*** Recorded data ***

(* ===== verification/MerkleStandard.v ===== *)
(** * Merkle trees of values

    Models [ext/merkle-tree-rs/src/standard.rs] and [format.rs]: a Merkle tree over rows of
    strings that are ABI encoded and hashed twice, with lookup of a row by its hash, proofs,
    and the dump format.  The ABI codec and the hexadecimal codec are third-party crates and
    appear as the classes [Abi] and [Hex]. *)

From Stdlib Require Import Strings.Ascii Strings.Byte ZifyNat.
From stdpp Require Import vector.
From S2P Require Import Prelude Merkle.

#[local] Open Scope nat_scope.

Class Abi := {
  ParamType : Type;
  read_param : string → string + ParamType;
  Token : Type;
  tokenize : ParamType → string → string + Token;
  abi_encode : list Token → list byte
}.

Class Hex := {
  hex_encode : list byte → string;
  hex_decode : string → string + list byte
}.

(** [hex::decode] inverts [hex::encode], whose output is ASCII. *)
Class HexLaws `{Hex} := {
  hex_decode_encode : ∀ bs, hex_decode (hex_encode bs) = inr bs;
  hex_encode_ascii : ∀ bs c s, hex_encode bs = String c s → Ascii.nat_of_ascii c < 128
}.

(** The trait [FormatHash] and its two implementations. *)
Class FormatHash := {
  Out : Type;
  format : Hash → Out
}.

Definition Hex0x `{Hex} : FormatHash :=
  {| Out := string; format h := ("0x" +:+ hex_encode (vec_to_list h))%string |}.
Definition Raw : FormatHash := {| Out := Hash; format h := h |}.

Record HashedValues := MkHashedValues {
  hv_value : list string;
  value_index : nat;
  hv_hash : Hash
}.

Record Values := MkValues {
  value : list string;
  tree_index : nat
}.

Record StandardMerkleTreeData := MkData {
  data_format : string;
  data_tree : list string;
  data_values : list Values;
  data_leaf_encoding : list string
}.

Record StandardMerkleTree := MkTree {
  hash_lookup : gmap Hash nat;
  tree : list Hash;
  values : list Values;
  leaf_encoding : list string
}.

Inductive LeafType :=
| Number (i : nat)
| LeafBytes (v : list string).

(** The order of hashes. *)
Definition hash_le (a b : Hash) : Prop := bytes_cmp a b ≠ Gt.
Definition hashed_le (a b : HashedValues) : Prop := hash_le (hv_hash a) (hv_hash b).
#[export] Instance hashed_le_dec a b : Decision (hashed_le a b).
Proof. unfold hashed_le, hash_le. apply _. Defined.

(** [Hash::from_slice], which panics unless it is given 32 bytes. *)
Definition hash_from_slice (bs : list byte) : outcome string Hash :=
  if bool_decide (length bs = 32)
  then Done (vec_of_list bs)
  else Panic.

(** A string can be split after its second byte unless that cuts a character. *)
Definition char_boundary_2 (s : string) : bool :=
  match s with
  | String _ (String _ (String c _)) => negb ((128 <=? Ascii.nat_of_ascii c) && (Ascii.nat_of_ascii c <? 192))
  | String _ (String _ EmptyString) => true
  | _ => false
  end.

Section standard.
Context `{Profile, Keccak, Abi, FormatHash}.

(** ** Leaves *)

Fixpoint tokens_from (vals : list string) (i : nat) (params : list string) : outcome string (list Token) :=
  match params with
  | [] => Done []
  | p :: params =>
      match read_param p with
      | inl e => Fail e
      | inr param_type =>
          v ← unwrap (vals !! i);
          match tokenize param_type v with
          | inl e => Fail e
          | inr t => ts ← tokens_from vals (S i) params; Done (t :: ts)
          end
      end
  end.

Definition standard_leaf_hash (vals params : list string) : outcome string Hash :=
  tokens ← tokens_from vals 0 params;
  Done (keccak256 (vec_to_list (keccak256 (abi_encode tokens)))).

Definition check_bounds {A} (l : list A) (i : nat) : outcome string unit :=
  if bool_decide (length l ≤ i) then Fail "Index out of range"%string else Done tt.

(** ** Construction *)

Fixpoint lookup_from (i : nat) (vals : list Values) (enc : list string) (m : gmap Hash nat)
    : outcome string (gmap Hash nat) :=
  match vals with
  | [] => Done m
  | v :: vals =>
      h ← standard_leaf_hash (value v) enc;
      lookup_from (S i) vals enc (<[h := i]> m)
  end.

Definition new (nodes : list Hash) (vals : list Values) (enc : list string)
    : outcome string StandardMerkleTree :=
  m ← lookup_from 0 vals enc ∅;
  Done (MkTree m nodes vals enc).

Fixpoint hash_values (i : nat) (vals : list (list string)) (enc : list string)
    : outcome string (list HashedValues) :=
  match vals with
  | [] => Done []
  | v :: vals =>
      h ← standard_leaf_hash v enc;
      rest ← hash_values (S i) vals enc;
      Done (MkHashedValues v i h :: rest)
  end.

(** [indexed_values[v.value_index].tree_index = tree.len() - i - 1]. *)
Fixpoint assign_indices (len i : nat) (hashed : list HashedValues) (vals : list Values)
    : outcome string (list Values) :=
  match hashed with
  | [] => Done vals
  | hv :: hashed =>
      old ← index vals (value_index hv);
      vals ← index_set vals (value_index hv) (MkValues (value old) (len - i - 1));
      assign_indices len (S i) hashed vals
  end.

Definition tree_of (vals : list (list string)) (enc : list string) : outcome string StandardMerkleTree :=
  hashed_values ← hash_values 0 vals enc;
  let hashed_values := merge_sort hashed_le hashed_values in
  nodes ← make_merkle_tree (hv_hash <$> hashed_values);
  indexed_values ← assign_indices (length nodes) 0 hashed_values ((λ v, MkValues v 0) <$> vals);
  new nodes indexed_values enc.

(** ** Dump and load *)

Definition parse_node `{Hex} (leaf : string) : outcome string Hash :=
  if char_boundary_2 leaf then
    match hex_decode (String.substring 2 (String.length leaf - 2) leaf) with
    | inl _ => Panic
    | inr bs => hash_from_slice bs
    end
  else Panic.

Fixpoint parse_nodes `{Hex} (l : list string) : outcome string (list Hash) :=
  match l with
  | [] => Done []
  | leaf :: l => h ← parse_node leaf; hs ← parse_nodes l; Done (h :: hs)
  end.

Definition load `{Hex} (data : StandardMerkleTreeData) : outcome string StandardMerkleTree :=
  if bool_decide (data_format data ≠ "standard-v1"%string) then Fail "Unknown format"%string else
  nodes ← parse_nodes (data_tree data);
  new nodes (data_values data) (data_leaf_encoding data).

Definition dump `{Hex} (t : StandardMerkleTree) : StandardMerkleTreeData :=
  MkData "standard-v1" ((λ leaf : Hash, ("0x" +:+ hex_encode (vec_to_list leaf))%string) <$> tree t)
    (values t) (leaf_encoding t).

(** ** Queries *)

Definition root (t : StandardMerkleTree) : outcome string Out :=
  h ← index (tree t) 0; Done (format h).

*** End of Recorded data ***

Starting at the line above that holds "nodes ← make_merkle_tree" and ending at the line that holds "(data : StandardMerkleTreeData)", transcribe each line exactly and include no other lines.

  nodes ← make_merkle_tree (hv_hash <$> hashed_values);
  indexed_values ← assign_indices (length nodes) 0 hashed_values ((λ v, MkValues v 0) <$> vals);
  new nodes indexed_values enc.

(** ** Dump and load *)

Definition parse_node `{Hex} (leaf : string) : outcome string Hash :=
  if char_boundary_2 leaf then
    match hex_decode (String.substring 2 (String.length leaf - 2) leaf) with
    | inl _ => Panic
    | inr bs => hash_from_slice bs
    end
  else Panic.

Fixpoint parse_nodes `{Hex} (l : list string) : outcome string (list Hash) :=
  match l with
  | [] => Done []
  | leaf :: l => h ← parse_node leaf; hs ← parse_nodes l; Done (h :: hs)
  end.

Definition load `{Hex} (data : StandardMerkleTreeData) : outcome string StandardMerkleTree :=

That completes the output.